Khedryn joined him, the two of them sifting the strata of destruction like archaeologists.

Khedryn pulled a water-stained hard-copy schematic from the debris, holding it gently by one corner. "Looks like the layout of this facility." He studied it for a moment, turned it over, slowly unfolding it.

"Careful," Jaden said.

Khedryn got it unfolded in one piece and studied it. "It mentions a lower level in the key but does not show it."

"Good find. Keep looking."

Jaden needed something more solid, something that would show him where the Force wanted him to go. He could not consult his feelings. They were too clouded with doubt. He wanted facts. He wanted-needed-to understand the facility's purpose, the reason for all the mystery.

Reaching under a desk against the wall, he found some stray data crystals, frayed power cords, and a single computer that was not obviously damaged. The batteries would be long dead.

"I need a power cord," he said over his shoulder.

"Here," Khedryn said, grabbing one from the floor near his feet and tossing it to Jaden.

Jaden held his breath as he plugged one end into the computer, the other into an outlet, and turned on the power.

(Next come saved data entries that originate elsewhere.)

(** * cxgui: the workflow GUI (vhsgui.pyw) and the signal monitor (cxcheck.pyw)

    A shallow embedding of the two front ends and the properties their
    specification states about them.

    - [Py]        the Python built-ins the code calls: [str] methods, [in],
                  [range], [str], exceptions;
    - [Json]      values returned by [json.load], and Python's [in] and item
                  assignment on them;
    - [Config]    [ConfigManager.load_config];
    - [OsPath]    [os.path];
    - [Gui]       the [VHSGui] widget: its fields, its slots and the Qt events
                  that call them;
    - [CxCheck]   [detect_cxadc_devices] and [DeviceMonitorWorker];
    - [Scenario]  the example scenarios of the specification.

    A [string] holds the UTF-8 encoding of a text. [strip] knows the white
    space of Unicode; [lower] and [upper] change the letters below 128,
    which are the only ones in the texts that the program compares.
    What the program asks of the world (the file system, Qt, the child
    processes) is an argument of the function that asks, and what it does to
    the world is a list of effects that the function returns. *)

From Stdlib Require Import ZArith Ascii List Lia Bool Sorted.
From Stdlib Require String.
From Stdlib Require Import Floats.SpecFloat.
From stdpp Require Import base gmap strings list pretty sorting.

Local Set Warnings "-register-all,-clear-no-such-hyp".
Local Open Scope Z_scope.

(* ===================================================================== *)
(** ** Python built-ins *)
(* ===================================================================== *)

Module Py.

(** Exceptions that the modelled code can meet. *)
Inductive exc :=
| TypeError | AttributeError | ValueError | UnicodeDecodeError
| JSONDecodeError | IOError | TimeoutExpired | RecursionError.

(** A call either returns or raises. *)
Inductive outcome (A : Type) :=
| Return (a : A)
| Raise (e : exc).
Arguments Return {A} a.
Arguments Raise {A} e.

Global Instance outcome_ret : MRet outcome := λ A a, Return a.
Global Instance outcome_bind : MBind outcome := λ A B f x,
  match x with
  | Return a => f a
  | Raise e => Raise e
  end.

Definition returns {A} (x : outcome A) : Prop := ∃ a, x = Return a.

(** [c.lower()] and [c.upper()] on one letter below 128; the other bytes
    are kept. The program lowers a text only to look for [no such file] in
    it, and the lower case of a character beyond 127 never puts a letter
    of that marker in front of the letter that follows it there (only
    U+212A gives a letter below 128 alone, [k], and U+0130 gives [i] with a
    combining dot after it); it raises to upper case only the names of the
    stages. *)
Definition lower_ascii (c : ascii) : ascii :=
  let n := nat_of_ascii c in
  if ((65 <=? n) && (n <=? 90))%nat then ascii_of_nat (n + 32) else c.

Definition upper_ascii (c : ascii) : ascii :=
  let n := nat_of_ascii c in
  if ((97 <=? n) && (n <=? 122))%nat then ascii_of_nat (n - 32) else c.

Fixpoint lower (s : string) : string :=
  match s with
  | EmptyString => EmptyString
  | String c r => String (lower_ascii c) (lower r)
  end.

Fixpoint upper (s : string) : string :=
  match s with
  | EmptyString => EmptyString
  | String c r => String (upper_ascii c) (upper r)
  end.

(** [str.isspace], by the UTF-8 encoding of the code point. One byte: tab,
    line feed, vertical tab, form feed, carriage return, the four
    separators 28..31 and the space. *)
Definition is_space1 (c : ascii) : bool :=
  let n := nat_of_ascii c in
  (((9 <=? n) && (n <=? 13)) || ((28 <=? n) && (n <=? 32)))%nat.

(** Two bytes: U+0085 and U+00A0 (C2 85, C2 A0). Three bytes: U+1680
    (E1 9A 80); U+2000..U+200A, U+2028, U+2029 and U+202F (E2 80 80..8A,
    E2 80 A8, E2 80 A9, E2 80 AF); U+205F (E2 81 9F); U+3000 (E3 80 80).
    These are all the code points that [str.isspace] accepts. *)
Definition is_space2 (a b : ascii) : bool :=
  let a := nat_of_ascii a in
  let b := nat_of_ascii b in
  ((a =? 194) && ((b =? 133) || (b =? 160)))%nat.

Definition is_space3 (a b c : ascii) : bool :=
  let a := nat_of_ascii a in
  let b := nat_of_ascii b in
  let c := nat_of_ascii c in
  (((a =? 225) && (b =? 154) && (c =? 128))
   || ((a =? 226) && (b =? 128)
       && (((128 <=? c) && (c <=? 138)) || (c =? 168) || (c =? 169) || (c =? 175)))
   || ((a =? 226) && (b =? 129) && (c =? 159))
   || ((a =? 227) && (b =? 128) && (c =? 128)))%nat.

(** [s.lstrip()]: the leading white space is dropped, code point by code
    point. *)
Fixpoint lstrip (s : string) : string :=
  match s with
  | EmptyString => EmptyString
  | String a r =>
      if is_space1 a then lstrip r
      else
        match r with
        | EmptyString => s
        | String b r' =>
            if is_space2 a b then lstrip r'
            else
              match r' with
              | EmptyString => s
              | String c r'' => if is_space3 a b c then lstrip r'' else s
              end
        end
  end.

(** [s.rstrip()]: the text is cut at the first place from which on it is
    white space only. *)
Fixpoint rstrip (s : string) : string :=
  match s with
  | EmptyString => EmptyString
  | String c r =>
      match lstrip s with
      | EmptyString => EmptyString
      | _ => String c (rstrip r)
      end
  end.

Definition strip (s : string) : string := rstrip (lstrip s).

(** [s.startswith(p)], and the rest of [s] after [p]. *)
Fixpoint strip_prefix (p s : string) : option string :=
  match p, s with
  | EmptyString, _ => Some s
  | String a p', String b s' => if Ascii.eqb a b then strip_prefix p' s' else None
  | String _ _, EmptyString => None
  end.

(** [needle in hay] on two [str]. *)
Fixpoint str_in (needle hay : string) : bool :=
  match strip_prefix needle hay with
  | Some _ => true
  | None =>
      match hay with
      | EmptyString => false
      | String _ hay' => str_in needle hay'
      end
  end.

(** [s.replace(a, b)] for single characters [a] and [b]. *)
Fixpoint replace_char (a b : ascii) (s : string) : string :=
  match s with
  | EmptyString => EmptyString
  | String c r => String (if Ascii.eqb c a then b else c) (replace_char a b r)
  end.

(** [sep.join(l)]. *)
Fixpoint join (sep : string) (l : list string) : string :=
  match l with
  | [] => ""
  | [x] => x
  | x :: r => x +:+ sep +:+ join sep r
  end.

(** [str(n)] for an [int]. *)
Definition str_of_int (n : Z) : string := pretty n.

(** [range(n)]. *)
Definition range (n : Z) : list Z := seqZ 0 n.

End Py.

(* ===================================================================== *)
(** ** JSON values, as [json.load] returns them *)
(* ===================================================================== *)

Module Json.
Import Py.

(** [None], [bool], [int], [float], [str], [list] and [dict]. *)
Inductive json :=
| JNull
| JBool (b : bool)
| JInt (z : Z)
| JFloat (f : spec_float)
| JStr (s : string)
| JList (l : list json)
| JDict (m : gmap string json).

Definition is_str (key : string) (v : json) : bool :=
  match v with
  | JStr s => String.eqb s key
  | _ => false
  end.

(** [key in data] for a [str] key: a key test on a dict, an element test on
    a list, a substring test on a str; the other values are not
    containers. *)
Definition contains (data : json) (key : string) : outcome bool :=
  match data with
  | JDict m => Return (bool_decide (is_Some (m !! key)))
  | JList l => Return (existsb (is_str key) l)
  | JStr s => Return (str_in key s)
  | JNull | JBool _ | JInt _ | JFloat _ => Raise TypeError
  end.

(** [data[key] = v] for a [str] key: only a dict takes it. *)
Definition setitem (data : json) (key : string) (v : json) : outcome json :=
  match data with
  | JDict m => Return (JDict (<[key:=v]> m))
  | _ => Raise TypeError
  end.

End Json.

(* ===================================================================== *)
(** ** vhsgui.pyw: ConfigManager *)
(* ===================================================================== *)

Module Config.
Import Py Json.

Definition CONFIG_FILE : string := "vhsgui.json".

(** The dict literal [defaults] of [load_config], in source order. *)
Definition defaults_items : list (string * json) :=
  [ ("decode_path", JStr "");
    ("tbc_export_path", JStr "");
    ("last_input_file", JStr "");
    ("window_width", JInt 900);
    ("window_height", JInt 750) ].

Definition defaults : gmap string json := list_to_map defaults_items.

(** What [load_config] finds at [CONFIG_FILE]: no file; a file that
    [open] or [read] refuses with an [OSError]; bytes that the text
    decoder rejects; text that is not JSON; JSON text that [json.load]
    refuses to build, because an integer in it has more digits than [int]
    converts (a [ValueError] that is no [JSONDecodeError]) or because it is
    nested too deeply (a [RecursionError]); or a JSON value. *)
Inductive config_file :=
| Absent
| Unreadable
| Undecodable
| Malformed
| TooLong
| TooDeep
| Holds (data : json).

Definition path_exists (f : config_file) : bool :=
  match f with
  | Absent => false
  | _ => true
  end.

He blew out a relieved breath when it hummed to life. He thought Khedryn must surely have heard his heartbeat.

"There are data crystals under that desk. Grab them. Any that are intact."

Khedryn did. There were dozens.

They tried one after another, quickly finding all of them encrypted or unusable. Jaden's elation faded. The facility seemed intent on keeping its secrets.

"Second to last," Khedryn said. "Holocrystal."

He tossed it to Jaden. Jaden snatched it out of the air and shot him a glare for being so careless. Khedryn responded by making bug eyes.

Jaden inserted the crystal into the functioning computer and tried to extract usable data. As he had with all the others, he moved through a series of files and found most of them corrupted. He executed two or three and the computer's holoplayer projected only a scrambled image and indecipherable audio.

Khedryn shook his head and walked away in frustration.

Toward the end of the file string, Jaden hit on a log of files that appeared less damaged than the others.

"Here," he said to Khedryn, and ran the files.

"What do you have?"

"Let's see."

The computer holoprojector lit up, and a shaky hologram materialized before them. Dr. Black-they could read the name on his lab coat-a paunchy, graying human with a receding hairline and eyes set too close together, spoke without much inflection.